Data extracted from a collection:
--*--
(** * Garbage-Detection-System: the upload and analytics pipeline of [app.py]

    A shallow embedding of [src/app.py].  Python values are modelled as
    the code has them: [str] as [string] (a byte string; the UTF-8 bytes
    of the text), [bytes] as [list byte], a [dict] as a [gmap], a [set]
    as a [gset], nullable SQL columns as [option string].  Exceptions
    are explicit: a computation that may raise has a result in
    [exn + A].

    The libraries the application calls (Pillow, werkzeug, ultralytics),
    the table of decimal digits of Python's Unicode database and the
    two sources of non-determinism (uuid4 and the clock) are not part
    of the repository; they enter as records of collaborators and as
    explicit arguments. *)

From Stdlib Require Import ZArith NArith QArith Ascii String List Lia.
From Stdlib Require Import Strings.Byte Sorting.Sorted Permutation.
From stdpp Require Import base gmap strings list sorting.

Local Open Scope string_scope.

(** ** Exceptions and the error monad *)

Inductive exn : Type :=
  | ValueError (msg : string)
  | OtherError (cls msg : string).

(** [str(e)] for an exception built from one message. *)
Definition str_exn (e : exn) : string :=
  match e with
  | ValueError m => m
  | OtherError _ m => m
  end.

Definition result (A : Type) : Type := (exn + A)%type.

Definition ret {A} (a : A) : result A := inr a.
Definition raise {A} (e : exn) : result A := inl e.

Definition bind {A B} (m : result A) (k : A -> result B) : result B :=
  match m with
  | inl e => inl e
  | inr a => k a
  end.

(** [try: m  except Exception as e: h e] *)
Definition catch {A} (m : result A) (h : exn -> result A) : result A :=
  match m with
  | inl e => h e
  | inr a => inr a
  end.

Notation "'do!' x <- m ; k" := (bind m (fun x => k))
  (at level 10, x name, m at level 100, k at level 200).

(** ** The Python builtins the application uses *)

Module Py.

Definition code (c : ascii) : N := N_of_ascii c.

Definition between (lo hi : N) (c : ascii) : bool :=
  (lo <=? code c)%N && (code c <=? hi)%N.

Definition isdigit (c : ascii) : bool := between 48 57 c.

Definition isupper (c : ascii) : bool := between 65 90 c.

Definition lower_char (c : ascii) : ascii :=
  if isupper c then ascii_of_N (code c + 32) else c.

(** [s.lower()]; bytes outside A..Z are left as they are. *)
Fixpoint lower (s : string) : string :=
  match s with
  | EmptyString => EmptyString
  | String c s' => String (lower_char c) (lower s')
  end.

(** *** Whitespace

    [str.isspace] holds of the code points 9-13, 28-32, U+0085, U+00A0,
    U+1680, U+2000-U+200A, U+2028, U+2029, U+202F, U+205F and U+3000.
    In UTF-8 these are one, two or three bytes. *)

Definition space1 (c : ascii) : bool := between 9 13 c || between 28 32 c.

Definition space2 (c1 c2 : ascii) : bool :=
  (code c1 =? 194)%N && ((code c2 =? 133)%N || (code c2 =? 160)%N).

Definition space3 (c1 c2 c3 : ascii) : bool :=
  ((code c1 =? 225)%N && (code c2 =? 154)%N && (code c3 =? 128)%N) ||
  ((code c1 =? 226)%N && (code c2 =? 128)%N &&
     (between 128 138 c3 || between 168 169 c3 || (code c3 =? 175)%N)) ||
  ((code c1 =? 226)%N && (code c2 =? 129)%N && (code c3 =? 159)%N) ||
  ((code c1 =? 227)%N && (code c2 =? 128)%N && (code c3 =? 128)%N).

(** What follows the whitespace character at the head of [s], if there
    is one. *)
Definition skip_space (s : string) : option string :=
  match s with
  | String c1 s1 =>
      if space1 c1 then Some s1
      else match s1 with
           | String c2 s2 =>
               if space2 c1 c2 then Some s2
               else match s2 with
                    | String c3 s3 => if space3 c1 c2 c3 then Some s3 else None
                    | EmptyString => None
                    end
           | EmptyString => None
           end
  | EmptyString => None
  end.

(** [s.lstrip()] *)
Fixpoint lstrip (s : string) : string :=
  match s with
  | String c1 s1 =>
      if space1 c1 then lstrip s1
      else match s1 with
           | String c2 s2 =>
               if space2 c1 c2 then lstrip s2
               else match s2 with
                    | String c3 s3 => if space3 c1 c2 c3 then lstrip s3 else s
                    | EmptyString => s
                    end
           | EmptyString => s
           end
  | EmptyString => EmptyString
  end.

(** [s] is made of whitespace characters only ([s.isspace()] or [s == ""]). *)
Fixpoint all_space (s : string) : bool :=
  match s with
  | String c1 s1 =>
      if space1 c1 then all_space s1
      else match s1 with
           | String c2 s2 =>
               if space2 c1 c2 then all_space s2
               else match s2 with
                    | String c3 s3 => if space3 c1 c2 c3 then all_space s3 else false
                    | EmptyString => false
                    end
           | EmptyString => false
           end
  | EmptyString => true
  end.

(** [s.rstrip()]: the text up to the point from which only whitespace
    follows. *)
Fixpoint rstrip (s : string) : string :=
  if all_space s then EmptyString
  else match s with
       | String c s' => String c (rstrip s')
       | EmptyString => EmptyString
       end.

(** [s.strip()] *)
Definition strip (s : string) : string := rstrip (lstrip s).

(** [needle_is_prefix]: [hay.startswith(needle)] *)
Fixpoint startswith (needle hay : string) : bool :=
  match needle, hay with
  | EmptyString, _ => true
  | String _ _, EmptyString => false
  | String a n', String b h' => if Ascii.eqb a b then startswith n' h' else false
  end.

(** [needle in hay] *)
Fixpoint contains (needle hay : string) : bool :=
  if startswith needle hay then true
  else match hay with
       | EmptyString => false
       | String _ h' => contains needle h'
       end.

(** [s.split(sep)] for a one-character separator: always at least one
    part, the empty string splits into one empty part. *)
Fixpoint split (sep : ascii) (s : string) : list string :=
  match s with
  | EmptyString => [EmptyString]
  | String c s' =>
      if Ascii.eqb c sep then EmptyString :: split sep s'
      else match split sep s' with
           | [] => [String c EmptyString]
           | p :: ps => String c p :: ps
           end
  end.

(** [sep.join(parts)] *)
Fixpoint join (sep : string) (parts : list string) : string :=
  match parts with
  | [] => EmptyString
  | [p] => p
  | p :: ps => p +:+ sep +:+ join sep ps
  end.

(** [sorted(s)] for a set of strings: ascending in the order of [str],
    which compares code points, hence the UTF-8 bytes. *)
Definition sorted (s : gset string) : list string :=
  merge_sort String.le (elements s).

(** Truthiness of an optional string: [None] and [""] are falsy. *)
Definition truthy (o : option string) : bool :=
  match o with
  | None | Some EmptyString => false
  | Some _ => true
  end.

(** [o or d] *)
Definition or_else (o : option string) (d : string) : string :=
  match o with
  | None | Some EmptyString => d
  | Some s => s
  end.

(** [s or None] *)
Definition or_None (s : string) : option string :=
  match s with
  | EmptyString => None
  | _ => Some s
  end.

(** *** [float(s)]

    A float is an IEEE double.  A finite double is represented by its
    exact value, a reduced fraction; the negative zero, the two
    infinities and the NaN are kept apart. *)

Inductive pyfloat : Type :=
  | Finite (q : Q)
  | NegZero
  | Inf (negative : bool)
  | NaN.

(** The largest [k] with [2^k <= n/d]. *)
Definition log2_ratio (n d : positive) : Z :=
  let k := (Z.log2 (Zpos n) - Z.log2 (Zpos d))%Z in
  if (0 <=? k)%Z
  then if (Zpos d * 2 ^ k <=? Zpos n)%Z then k else (k - 1)%Z
  else if (Zpos d <=? Zpos n * 2 ^ (- k))%Z then k else (k - 1)%Z.

(** [a/b] rounded to the nearest integer, a tie going to the even one. *)
Definition round_half_even (a b : Z) : Z :=
  let q := (a / b)%Z in
  let r := (a mod b)%Z in
  if (2 * r <? b)%Z then q
  else if (b <? 2 * r)%Z then (q + 1)%Z
  else if Z.even q then q else (q + 1)%Z.

Definition zero (negative : bool) : pyfloat :=
  if negative then NegZero else Finite 0.

(** The double nearest to [n/d], with the sign given: 53 bits of
    mantissa, the smallest exponent for the subnormal numbers, and the
    infinity from [2^1024] on. *)
Definition nearest_double (negative : bool) (n d : positive) : pyfloat :=
  let k := log2_ratio n d in
  let p := Z.max (k - 52) (-1074) in
  let mant :=
    if (0 <=? p)%Z then round_half_even (Zpos n) (Zpos d * 2 ^ p)
    else round_half_even (Zpos n * 2 ^ (- p)) (Zpos d) in
  if (mant =? 0)%Z then zero negative
  else if (971 <? p)%Z || ((p =? 971)%Z && (mant =? 2 ^ 53)%Z) then Inf negative
  else
    let z := if negative then Z.opp mant else mant in
    Finite (Qred (if (0 <=? p)%Z then (z * 2 ^ p) # 1
                  else z # Z.to_pos (2 ^ (- p)))).

(** The double nearest to [m * 10^e]. *)
Definition double_of_decimal (negative : bool) (m : N) (e : Z) : pyfloat :=
  match m with
  | N0 => zero negative
  | Npos n =>
      match e with
      | Z0 => nearest_double negative n 1
      | Zpos k => nearest_double negative (n * Pos.pow 10 k) 1
      | Zneg k => nearest_double negative n (Pos.pow 10 k)
      end
  end.

(** The value of a float literal of the source, given as a fraction. *)
Definition literal (q : Q) : pyfloat :=
  match Qnum q with
  | Z0 => Finite 0
  | Zpos n => nearest_double false n (Qden q)
  | Zneg n => nearest_double true n (Qden q)
  end.

(** **** From text to ASCII

    [float] first replaces, in a text that is not all ASCII, each
    whitespace character by a space and each decimal digit of any script
    by its ASCII digit; the first other non-ASCII character becomes a
    question mark and ends the text. *)

(** The part of Python's Unicode database that [float] consults: the
    value of a code point as a decimal digit ([unicodedata.decimal]). *)
Record Unicode : Type := {
  todecimal : N -> option N
}.

(** One byte more for the UTF-8 decoder: the code points that are
    complete, the number of bytes the current one still needs, and its
    bits so far.  What is no UTF-8 gives U+FFFD. *)
Definition lead (v : N) : list N * nat * N :=
  if (v <? 128)%N then ([v], O, 0%N)
  else if (v <? 192)%N then ([65533%N], O, 0%N)
  else if (v <? 224)%N then ([], 1%nat, N.land v 31)
  else if (v <? 240)%N then ([], 2%nat, N.land v 15)
  else if (v <? 248)%N then ([], 3%nat, N.land v 7)
  else ([65533%N], O, 0%N).

Definition step (pending : nat) (acc : N) (v : N) : list N * nat * N :=
  match pending with
  | O => lead v
  | S k =>
      if (128 <=? v)%N && (v <? 192)%N
      then let acc' := (acc * 64 + N.land v 63)%N in
           match k with
           | O => ([acc'], O, 0%N)
           | S _ => ([], k, acc')
           end
      else let '(out, p, a) := lead v in (65533%N :: out, p, a)
  end.

Fixpoint decode_go (pending : nat) (acc : N) (s : string) : list N :=
  match s with
  | EmptyString => match pending with O => [] | S _ => [65533%N] end
  | String b s' =>
      let '(out, p, a) := step pending acc (code b) in
      (out ++ decode_go p a s')%list
  end.

(** The code points of a text. *)
Definition decode (s : string) : list N := decode_go 0 0 s.

(** [str.isspace] on a code point. *)
Definition unicode_space (cp : N) : bool :=
  ((9 <=? cp) && (cp <=? 13) || (28 <=? cp) && (cp <=? 32) ||
   (cp =? 133) || (cp =? 160) || (cp =? 5760) ||
   (8192 <=? cp) && (cp <=? 8202) || (cp =? 8232) || (cp =? 8233) ||
   (cp =? 8239) || (cp =? 8287) || (cp =? 12288))%N.

Fixpoint all_ascii (s : string) : bool :=
  match s with
  | EmptyString => true
  | String c s' => (code c <? 128)%N && all_ascii s'
  end.

Fixpoint to_ascii_go (U : Unicode) (cps : list N) : string :=
  match cps with
  | [] => EmptyString
  | cp :: rest =>
      if (cp <? 127)%N then String (ascii_of_N cp) (to_ascii_go U rest)
      else if unicode_space cp then String " " (to_ascii_go U rest)
      else if (cp =? 127)%N then "?"
      else match todecimal U cp with
           | Some d =>
               if (d <? 10)%N then String (ascii_of_N (48 + d)) (to_ascii_go U rest)
               else "?"
           | None => "?"
           end
  end.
--*--
Brief.
Once the line with "match cps with" is found, write out that line and every one after it through the last line of the records, exactly and with nothing else.

Answer section.
  match cps with
  | [] => EmptyString
  | cp :: rest =>
      if (cp <? 127)%N then String (ascii_of_N cp) (to_ascii_go U rest)
      else if unicode_space cp then String " " (to_ascii_go U rest)
      else if (cp =? 127)%N then "?"
      else match todecimal U cp with
           | Some d =>
               if (d <? 10)%N then String (ascii_of_N (48 + d)) (to_ascii_go U rest)
               else "?"
           | None => "?"
           end
  end.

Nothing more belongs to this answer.